Western University of Health Sciences, USA
"Jijun Hao obtained his PhD degree in biochemistry and molecular biology from University of Leeds (UK) in 2003, which was followed by postdoctoral training in the fields of chemical genetic and stem cell biology at Vanderbilt University Medical Center. In 2010, he was appointed as a Research Assistant Professor at the Division of Cardiovascular Medicine in Vanderbilt University. Currently He is an Assistant Professor at Western University of Health Sciences. He has published 13 peer-reviewed articles and three book chapters, and filed three patents."

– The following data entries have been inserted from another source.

(* ===== verification/GovernorSpec.v ===== *)
(** * The execution governor: correctness

    The strategy only ever moves towards [Abort_]; the governed loop stops
    within the goal's iteration bound whatever the attempts report, and within
    six attempts when they all fail.  The last section is about the goal and the
    constraints. *)

From S2P Require Import Prelude RustStr Governor.
From Stdlib Require Import ZArith Lia Ascii.
From stdpp Require Import base list sets strings pretty.

(** Distance of a strategy from [Abort_]. *)
Definition strategy_rank (s : GovernorStrategy) : nat :=
  match s with
  | Initial => 6
  | Retry n => Z.to_nat (6 - n)
  | Alternative => 2
  | Escalate => 1
  | Abort_ => 0
  end.

Definition strategy_wf (s : GovernorStrategy) : Prop :=
  match s with Retry n => (1 ≤ n ≤ MAX_RETRIES)%Z | _ => True end.

Lemma next_strategy_wf b s : strategy_wf s → strategy_wf (next_strategy b s).
Proof.
  destruct s as [|n| | |], b; simpl; unfold MAX_RETRIES in *; try lia; try done.
  intros Hn. destruct (Z.ltb_spec n 3); simpl; [|done]. unfold MAX_RETRIES.
  rewrite as_u32_small; unfold u32_modulus; lia.
Qed.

"The traditional “target-based” drug discovery approach involves in vitro biochemical and cell-based assays followed by in vivo animal tests before ultimately trials in humans. Typically more than 99% of drug leads identified in the early in vitro screening fail in the later in vivo studies and clinical trials. As result, developing a new drug typically takes 15 years and costs 1.2 billion US dollars before it reaches the market. The challenge for traditional "target-based" drug discovery could be overcome by zebra fish "phenotype-based"approach. Based on the hypothesis that a small molecule that selectively targets a signaling pathway involved in embryonic patterning should phenocopy genetic mutations in that pathway, we discovered several highly selective small molecule modulators of signaling pathways in the zebra fish phenotype-based screening recently. For instance, we have developed exclusively selective inhibitor of bone morphogenetic protein signaling, DMH1, based on the fact that fish embryos treated with DMH1 would pheno-copy dorsalized morphology seen in BMP signaling mutant fish. In addition, we have discovered a highly specific VEGF receptor 2 inhibitor (DMH4), Wnt/β-catenin inhibitor (Windorphen) and a new group of Hedgehog pathway inhibitor (Eggmanones). Our research demonstrates that zebra fish phenotype-based approach is an efficient way for drug development."